● **PROBLEM DESCRIPTION**:
Determine the number of lines below that contain "constructor". Write nothing but that number.

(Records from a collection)
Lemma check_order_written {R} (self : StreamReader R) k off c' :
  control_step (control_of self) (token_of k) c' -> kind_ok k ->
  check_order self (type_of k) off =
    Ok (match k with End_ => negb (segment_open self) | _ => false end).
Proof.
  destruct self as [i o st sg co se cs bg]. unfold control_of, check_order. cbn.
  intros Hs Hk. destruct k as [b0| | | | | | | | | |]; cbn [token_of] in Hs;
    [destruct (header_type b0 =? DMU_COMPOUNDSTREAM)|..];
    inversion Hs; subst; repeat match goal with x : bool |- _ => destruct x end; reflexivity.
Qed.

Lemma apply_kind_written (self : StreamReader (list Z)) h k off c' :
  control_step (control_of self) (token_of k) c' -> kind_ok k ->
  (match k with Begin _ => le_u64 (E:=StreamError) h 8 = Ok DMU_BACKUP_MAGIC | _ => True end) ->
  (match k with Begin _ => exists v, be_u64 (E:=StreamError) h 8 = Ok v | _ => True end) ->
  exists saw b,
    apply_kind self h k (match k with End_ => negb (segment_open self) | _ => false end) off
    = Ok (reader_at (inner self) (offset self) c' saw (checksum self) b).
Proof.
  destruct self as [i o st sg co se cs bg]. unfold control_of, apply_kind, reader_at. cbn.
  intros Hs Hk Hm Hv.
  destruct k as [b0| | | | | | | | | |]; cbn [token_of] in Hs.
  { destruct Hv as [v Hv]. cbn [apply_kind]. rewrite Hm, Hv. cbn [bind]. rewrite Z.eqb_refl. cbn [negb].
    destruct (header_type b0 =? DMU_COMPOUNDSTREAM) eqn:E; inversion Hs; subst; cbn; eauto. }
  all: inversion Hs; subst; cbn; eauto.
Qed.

...

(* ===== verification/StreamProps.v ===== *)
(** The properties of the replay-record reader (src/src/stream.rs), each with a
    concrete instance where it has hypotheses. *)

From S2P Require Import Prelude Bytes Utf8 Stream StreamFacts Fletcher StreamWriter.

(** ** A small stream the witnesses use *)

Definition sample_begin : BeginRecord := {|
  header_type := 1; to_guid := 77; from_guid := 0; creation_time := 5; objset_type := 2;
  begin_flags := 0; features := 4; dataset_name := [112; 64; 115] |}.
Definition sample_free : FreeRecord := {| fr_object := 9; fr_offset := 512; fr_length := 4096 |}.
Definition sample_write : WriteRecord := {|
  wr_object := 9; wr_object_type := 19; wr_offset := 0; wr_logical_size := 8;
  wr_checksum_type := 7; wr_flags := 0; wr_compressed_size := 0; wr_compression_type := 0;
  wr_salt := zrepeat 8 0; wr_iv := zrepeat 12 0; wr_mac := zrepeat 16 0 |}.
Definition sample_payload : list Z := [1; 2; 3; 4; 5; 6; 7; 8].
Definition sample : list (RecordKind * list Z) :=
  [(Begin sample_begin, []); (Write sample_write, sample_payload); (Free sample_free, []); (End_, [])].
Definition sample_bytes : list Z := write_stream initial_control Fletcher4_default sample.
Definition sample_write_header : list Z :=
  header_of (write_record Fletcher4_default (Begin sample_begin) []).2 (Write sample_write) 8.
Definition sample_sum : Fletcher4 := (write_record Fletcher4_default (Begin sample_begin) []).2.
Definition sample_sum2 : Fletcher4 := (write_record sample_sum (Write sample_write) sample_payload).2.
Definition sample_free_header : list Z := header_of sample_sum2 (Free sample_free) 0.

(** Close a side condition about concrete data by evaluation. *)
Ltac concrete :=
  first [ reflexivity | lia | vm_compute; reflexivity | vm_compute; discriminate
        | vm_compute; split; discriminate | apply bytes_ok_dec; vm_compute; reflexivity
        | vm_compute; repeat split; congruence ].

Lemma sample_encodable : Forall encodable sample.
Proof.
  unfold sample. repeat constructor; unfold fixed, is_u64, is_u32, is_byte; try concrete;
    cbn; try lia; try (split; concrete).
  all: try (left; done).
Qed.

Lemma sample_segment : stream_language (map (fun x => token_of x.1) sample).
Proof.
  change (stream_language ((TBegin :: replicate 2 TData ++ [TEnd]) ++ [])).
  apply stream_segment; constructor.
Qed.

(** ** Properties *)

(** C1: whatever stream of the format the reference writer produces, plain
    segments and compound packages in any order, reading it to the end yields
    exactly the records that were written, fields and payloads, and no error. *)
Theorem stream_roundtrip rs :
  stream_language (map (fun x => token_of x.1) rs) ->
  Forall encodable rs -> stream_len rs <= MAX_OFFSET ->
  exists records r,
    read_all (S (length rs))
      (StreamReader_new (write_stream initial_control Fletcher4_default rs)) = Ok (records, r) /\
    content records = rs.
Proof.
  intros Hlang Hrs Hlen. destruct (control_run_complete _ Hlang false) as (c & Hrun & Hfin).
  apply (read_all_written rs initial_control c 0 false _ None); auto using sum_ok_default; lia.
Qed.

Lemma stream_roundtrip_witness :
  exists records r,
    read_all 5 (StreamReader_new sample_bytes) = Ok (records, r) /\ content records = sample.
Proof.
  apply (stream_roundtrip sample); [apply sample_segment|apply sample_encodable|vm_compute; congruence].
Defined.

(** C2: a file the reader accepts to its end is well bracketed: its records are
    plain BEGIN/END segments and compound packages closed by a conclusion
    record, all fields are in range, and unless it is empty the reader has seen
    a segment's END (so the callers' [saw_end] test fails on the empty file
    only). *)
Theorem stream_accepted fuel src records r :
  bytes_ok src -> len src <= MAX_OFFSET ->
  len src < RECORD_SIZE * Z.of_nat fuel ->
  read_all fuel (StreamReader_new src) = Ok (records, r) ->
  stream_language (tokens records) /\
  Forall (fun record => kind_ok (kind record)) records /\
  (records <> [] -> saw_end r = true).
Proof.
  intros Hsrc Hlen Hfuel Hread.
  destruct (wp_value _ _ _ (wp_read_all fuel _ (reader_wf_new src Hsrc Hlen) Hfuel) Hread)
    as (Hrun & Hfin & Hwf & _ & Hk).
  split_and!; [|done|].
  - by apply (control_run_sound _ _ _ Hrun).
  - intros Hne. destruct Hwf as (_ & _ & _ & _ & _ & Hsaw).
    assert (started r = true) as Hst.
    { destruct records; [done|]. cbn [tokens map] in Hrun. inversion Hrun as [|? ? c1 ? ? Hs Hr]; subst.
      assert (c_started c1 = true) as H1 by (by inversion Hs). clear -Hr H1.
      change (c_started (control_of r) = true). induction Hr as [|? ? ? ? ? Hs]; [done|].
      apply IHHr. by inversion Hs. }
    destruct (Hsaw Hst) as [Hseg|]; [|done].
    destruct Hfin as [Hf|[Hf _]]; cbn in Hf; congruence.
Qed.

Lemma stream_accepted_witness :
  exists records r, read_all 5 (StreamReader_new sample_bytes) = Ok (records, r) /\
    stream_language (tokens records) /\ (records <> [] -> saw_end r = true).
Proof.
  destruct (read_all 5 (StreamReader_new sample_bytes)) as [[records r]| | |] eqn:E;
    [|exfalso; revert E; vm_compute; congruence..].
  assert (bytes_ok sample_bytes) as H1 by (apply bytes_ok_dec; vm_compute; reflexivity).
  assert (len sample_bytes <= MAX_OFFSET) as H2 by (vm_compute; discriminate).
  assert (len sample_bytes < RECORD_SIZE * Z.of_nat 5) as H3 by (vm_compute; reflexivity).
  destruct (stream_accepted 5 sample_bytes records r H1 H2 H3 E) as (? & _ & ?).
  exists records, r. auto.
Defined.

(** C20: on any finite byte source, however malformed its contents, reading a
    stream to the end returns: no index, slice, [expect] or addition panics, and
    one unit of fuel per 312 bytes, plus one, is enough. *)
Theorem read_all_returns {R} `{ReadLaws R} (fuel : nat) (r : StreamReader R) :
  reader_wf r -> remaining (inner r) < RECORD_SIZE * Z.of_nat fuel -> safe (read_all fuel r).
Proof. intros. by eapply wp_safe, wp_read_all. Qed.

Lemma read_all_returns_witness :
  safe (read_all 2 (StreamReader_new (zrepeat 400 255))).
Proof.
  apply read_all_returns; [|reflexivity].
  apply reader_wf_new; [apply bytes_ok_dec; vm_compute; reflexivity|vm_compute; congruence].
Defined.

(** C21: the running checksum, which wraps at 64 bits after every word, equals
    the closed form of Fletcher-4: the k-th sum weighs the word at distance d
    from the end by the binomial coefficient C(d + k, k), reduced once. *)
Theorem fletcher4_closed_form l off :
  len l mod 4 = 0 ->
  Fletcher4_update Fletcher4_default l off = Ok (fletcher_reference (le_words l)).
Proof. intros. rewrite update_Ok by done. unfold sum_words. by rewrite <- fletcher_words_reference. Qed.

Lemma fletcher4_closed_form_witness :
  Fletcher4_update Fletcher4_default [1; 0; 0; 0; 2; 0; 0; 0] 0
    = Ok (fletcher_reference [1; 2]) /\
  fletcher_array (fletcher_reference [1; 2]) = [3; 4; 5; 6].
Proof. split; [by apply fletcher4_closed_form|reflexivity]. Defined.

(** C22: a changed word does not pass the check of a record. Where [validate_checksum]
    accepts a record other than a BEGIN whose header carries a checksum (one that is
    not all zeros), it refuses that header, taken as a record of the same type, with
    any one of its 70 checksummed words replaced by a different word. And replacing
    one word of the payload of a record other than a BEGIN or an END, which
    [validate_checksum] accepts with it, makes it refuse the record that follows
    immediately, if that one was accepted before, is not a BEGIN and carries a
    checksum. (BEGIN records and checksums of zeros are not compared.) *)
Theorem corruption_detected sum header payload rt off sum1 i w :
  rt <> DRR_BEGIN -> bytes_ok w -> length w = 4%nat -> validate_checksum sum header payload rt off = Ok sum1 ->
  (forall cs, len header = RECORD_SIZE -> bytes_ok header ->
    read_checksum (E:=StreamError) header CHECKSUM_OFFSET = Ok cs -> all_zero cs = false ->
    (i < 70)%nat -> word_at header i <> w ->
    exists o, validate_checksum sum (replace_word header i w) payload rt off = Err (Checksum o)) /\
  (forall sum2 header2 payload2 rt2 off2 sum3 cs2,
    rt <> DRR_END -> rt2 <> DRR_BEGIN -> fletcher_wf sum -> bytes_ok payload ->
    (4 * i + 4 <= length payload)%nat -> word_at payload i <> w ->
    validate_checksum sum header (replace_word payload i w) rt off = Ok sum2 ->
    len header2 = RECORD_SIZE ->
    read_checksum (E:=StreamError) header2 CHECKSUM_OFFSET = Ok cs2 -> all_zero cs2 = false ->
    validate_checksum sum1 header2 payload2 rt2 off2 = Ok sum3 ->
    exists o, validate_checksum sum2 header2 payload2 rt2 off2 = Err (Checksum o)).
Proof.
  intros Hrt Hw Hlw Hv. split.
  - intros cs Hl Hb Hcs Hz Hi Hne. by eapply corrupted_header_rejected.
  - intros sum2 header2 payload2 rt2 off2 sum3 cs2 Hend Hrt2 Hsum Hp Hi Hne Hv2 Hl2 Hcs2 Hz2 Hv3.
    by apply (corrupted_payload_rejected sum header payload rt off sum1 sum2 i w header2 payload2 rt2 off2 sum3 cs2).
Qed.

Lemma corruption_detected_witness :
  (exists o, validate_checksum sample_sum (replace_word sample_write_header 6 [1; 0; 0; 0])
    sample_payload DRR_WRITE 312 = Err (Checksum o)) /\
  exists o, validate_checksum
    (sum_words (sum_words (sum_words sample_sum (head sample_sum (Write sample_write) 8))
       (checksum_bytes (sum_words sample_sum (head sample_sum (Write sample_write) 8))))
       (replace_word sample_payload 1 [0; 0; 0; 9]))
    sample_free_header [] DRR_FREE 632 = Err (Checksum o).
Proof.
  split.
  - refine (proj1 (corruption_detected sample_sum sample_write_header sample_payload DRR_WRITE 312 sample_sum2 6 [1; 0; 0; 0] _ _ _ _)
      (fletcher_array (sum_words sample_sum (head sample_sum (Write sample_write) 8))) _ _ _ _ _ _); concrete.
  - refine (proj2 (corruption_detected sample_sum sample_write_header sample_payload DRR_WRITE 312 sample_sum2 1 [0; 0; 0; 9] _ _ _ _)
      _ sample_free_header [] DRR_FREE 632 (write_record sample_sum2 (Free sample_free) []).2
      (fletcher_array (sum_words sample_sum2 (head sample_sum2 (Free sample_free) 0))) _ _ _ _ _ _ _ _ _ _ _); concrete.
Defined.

---

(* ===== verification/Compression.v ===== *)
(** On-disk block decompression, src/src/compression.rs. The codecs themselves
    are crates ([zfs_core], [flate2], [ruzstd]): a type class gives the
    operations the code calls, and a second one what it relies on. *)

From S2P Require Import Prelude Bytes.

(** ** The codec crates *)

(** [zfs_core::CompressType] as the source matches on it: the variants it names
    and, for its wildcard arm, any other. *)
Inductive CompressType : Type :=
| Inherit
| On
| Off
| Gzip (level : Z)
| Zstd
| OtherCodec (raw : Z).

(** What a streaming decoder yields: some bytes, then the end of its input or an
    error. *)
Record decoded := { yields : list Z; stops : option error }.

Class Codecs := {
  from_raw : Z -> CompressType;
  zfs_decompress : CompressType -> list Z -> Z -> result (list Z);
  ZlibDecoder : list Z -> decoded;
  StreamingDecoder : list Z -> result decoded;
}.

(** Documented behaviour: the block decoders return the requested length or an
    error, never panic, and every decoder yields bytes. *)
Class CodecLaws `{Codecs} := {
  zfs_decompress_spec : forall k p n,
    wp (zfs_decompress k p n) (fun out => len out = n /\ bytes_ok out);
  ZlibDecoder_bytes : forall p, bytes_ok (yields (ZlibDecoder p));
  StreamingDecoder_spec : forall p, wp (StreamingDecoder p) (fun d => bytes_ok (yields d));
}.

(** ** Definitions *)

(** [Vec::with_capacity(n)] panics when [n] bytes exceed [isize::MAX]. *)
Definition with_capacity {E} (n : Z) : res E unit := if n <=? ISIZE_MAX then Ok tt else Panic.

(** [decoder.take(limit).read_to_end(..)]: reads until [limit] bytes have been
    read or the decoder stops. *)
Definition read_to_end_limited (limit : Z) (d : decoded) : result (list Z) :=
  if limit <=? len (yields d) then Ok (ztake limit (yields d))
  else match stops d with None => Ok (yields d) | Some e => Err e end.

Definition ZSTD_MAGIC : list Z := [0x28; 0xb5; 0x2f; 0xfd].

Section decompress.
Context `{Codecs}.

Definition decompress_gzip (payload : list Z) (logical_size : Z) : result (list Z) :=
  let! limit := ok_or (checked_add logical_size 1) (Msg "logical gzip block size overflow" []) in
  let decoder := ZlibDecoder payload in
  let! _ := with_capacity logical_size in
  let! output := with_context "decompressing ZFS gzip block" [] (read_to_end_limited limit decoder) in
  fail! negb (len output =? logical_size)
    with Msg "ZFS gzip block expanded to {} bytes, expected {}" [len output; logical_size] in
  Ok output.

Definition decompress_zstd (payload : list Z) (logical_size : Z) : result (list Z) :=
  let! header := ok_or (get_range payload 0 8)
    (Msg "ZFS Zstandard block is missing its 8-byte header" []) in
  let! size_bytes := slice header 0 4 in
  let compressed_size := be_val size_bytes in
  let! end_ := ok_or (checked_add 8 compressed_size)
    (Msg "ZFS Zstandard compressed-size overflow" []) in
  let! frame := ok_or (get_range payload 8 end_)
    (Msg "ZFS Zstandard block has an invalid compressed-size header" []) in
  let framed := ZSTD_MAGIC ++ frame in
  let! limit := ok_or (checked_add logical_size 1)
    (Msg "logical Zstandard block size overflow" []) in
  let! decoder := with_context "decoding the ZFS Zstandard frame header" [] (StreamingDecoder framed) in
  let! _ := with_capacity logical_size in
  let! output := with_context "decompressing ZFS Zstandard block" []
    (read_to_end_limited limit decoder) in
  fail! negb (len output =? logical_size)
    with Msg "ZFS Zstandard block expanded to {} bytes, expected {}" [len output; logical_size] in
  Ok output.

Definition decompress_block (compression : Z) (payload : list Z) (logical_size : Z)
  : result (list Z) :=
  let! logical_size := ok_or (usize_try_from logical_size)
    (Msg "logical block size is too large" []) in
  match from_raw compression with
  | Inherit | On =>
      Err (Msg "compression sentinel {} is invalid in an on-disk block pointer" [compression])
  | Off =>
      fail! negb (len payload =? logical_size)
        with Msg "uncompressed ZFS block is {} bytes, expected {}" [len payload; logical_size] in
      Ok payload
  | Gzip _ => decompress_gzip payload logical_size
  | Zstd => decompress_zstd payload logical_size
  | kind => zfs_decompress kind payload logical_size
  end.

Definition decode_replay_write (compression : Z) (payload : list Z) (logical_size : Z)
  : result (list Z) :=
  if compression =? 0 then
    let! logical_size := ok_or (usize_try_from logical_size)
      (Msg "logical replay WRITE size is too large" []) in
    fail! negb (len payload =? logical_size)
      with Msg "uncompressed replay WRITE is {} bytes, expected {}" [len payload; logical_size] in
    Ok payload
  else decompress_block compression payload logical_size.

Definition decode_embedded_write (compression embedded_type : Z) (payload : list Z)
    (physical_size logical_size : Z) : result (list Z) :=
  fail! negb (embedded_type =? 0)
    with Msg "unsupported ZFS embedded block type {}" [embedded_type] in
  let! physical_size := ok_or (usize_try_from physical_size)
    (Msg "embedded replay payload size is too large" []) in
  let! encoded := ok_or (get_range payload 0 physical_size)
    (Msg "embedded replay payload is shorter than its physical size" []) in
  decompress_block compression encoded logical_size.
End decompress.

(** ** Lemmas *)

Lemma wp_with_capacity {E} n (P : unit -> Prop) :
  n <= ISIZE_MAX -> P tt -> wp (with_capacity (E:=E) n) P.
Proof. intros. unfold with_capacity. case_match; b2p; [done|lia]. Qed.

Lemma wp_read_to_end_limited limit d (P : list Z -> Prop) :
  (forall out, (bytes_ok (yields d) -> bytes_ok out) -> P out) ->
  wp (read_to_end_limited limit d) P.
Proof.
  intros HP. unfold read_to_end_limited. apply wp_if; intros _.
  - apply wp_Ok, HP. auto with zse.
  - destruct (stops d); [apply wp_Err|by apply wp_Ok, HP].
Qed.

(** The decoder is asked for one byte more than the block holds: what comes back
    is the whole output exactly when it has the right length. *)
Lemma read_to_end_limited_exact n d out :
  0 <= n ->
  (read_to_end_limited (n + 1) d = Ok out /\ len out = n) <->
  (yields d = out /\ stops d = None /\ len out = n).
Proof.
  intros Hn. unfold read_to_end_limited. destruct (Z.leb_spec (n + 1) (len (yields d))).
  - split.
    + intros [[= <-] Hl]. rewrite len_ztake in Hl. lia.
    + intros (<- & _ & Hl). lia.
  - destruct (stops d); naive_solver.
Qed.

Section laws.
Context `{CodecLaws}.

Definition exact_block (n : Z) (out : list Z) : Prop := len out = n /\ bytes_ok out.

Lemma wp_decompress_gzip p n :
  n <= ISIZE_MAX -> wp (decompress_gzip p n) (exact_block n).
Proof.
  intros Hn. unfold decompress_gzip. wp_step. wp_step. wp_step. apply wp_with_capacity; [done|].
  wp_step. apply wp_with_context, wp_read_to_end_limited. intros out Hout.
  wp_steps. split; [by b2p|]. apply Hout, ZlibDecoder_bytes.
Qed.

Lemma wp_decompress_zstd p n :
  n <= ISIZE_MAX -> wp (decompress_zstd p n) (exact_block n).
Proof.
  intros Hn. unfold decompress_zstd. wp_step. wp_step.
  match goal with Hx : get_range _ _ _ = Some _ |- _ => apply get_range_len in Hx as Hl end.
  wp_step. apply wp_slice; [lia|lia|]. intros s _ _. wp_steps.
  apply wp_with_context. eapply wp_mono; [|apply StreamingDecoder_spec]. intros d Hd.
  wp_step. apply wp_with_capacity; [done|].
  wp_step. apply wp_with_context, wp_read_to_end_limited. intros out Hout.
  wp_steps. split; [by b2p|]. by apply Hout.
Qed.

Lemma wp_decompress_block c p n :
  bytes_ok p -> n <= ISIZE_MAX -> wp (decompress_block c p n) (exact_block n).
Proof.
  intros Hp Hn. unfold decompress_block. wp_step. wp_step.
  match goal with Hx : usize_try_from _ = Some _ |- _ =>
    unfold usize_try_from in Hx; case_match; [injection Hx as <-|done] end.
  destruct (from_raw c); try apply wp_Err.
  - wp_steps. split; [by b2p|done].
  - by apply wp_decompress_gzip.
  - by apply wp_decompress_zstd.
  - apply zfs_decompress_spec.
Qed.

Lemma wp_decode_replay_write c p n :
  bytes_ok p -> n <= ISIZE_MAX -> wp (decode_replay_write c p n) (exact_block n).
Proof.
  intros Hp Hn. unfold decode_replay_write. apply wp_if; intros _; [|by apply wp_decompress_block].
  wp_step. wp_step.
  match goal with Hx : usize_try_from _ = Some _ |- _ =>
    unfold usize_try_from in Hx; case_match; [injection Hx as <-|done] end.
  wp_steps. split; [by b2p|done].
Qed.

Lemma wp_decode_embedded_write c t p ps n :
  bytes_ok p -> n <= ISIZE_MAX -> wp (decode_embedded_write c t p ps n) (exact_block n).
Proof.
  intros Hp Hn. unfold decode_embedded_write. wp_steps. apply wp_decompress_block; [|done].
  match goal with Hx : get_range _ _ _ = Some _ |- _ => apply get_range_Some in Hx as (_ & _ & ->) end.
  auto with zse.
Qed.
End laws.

● **EXERCISE RESULT**:
2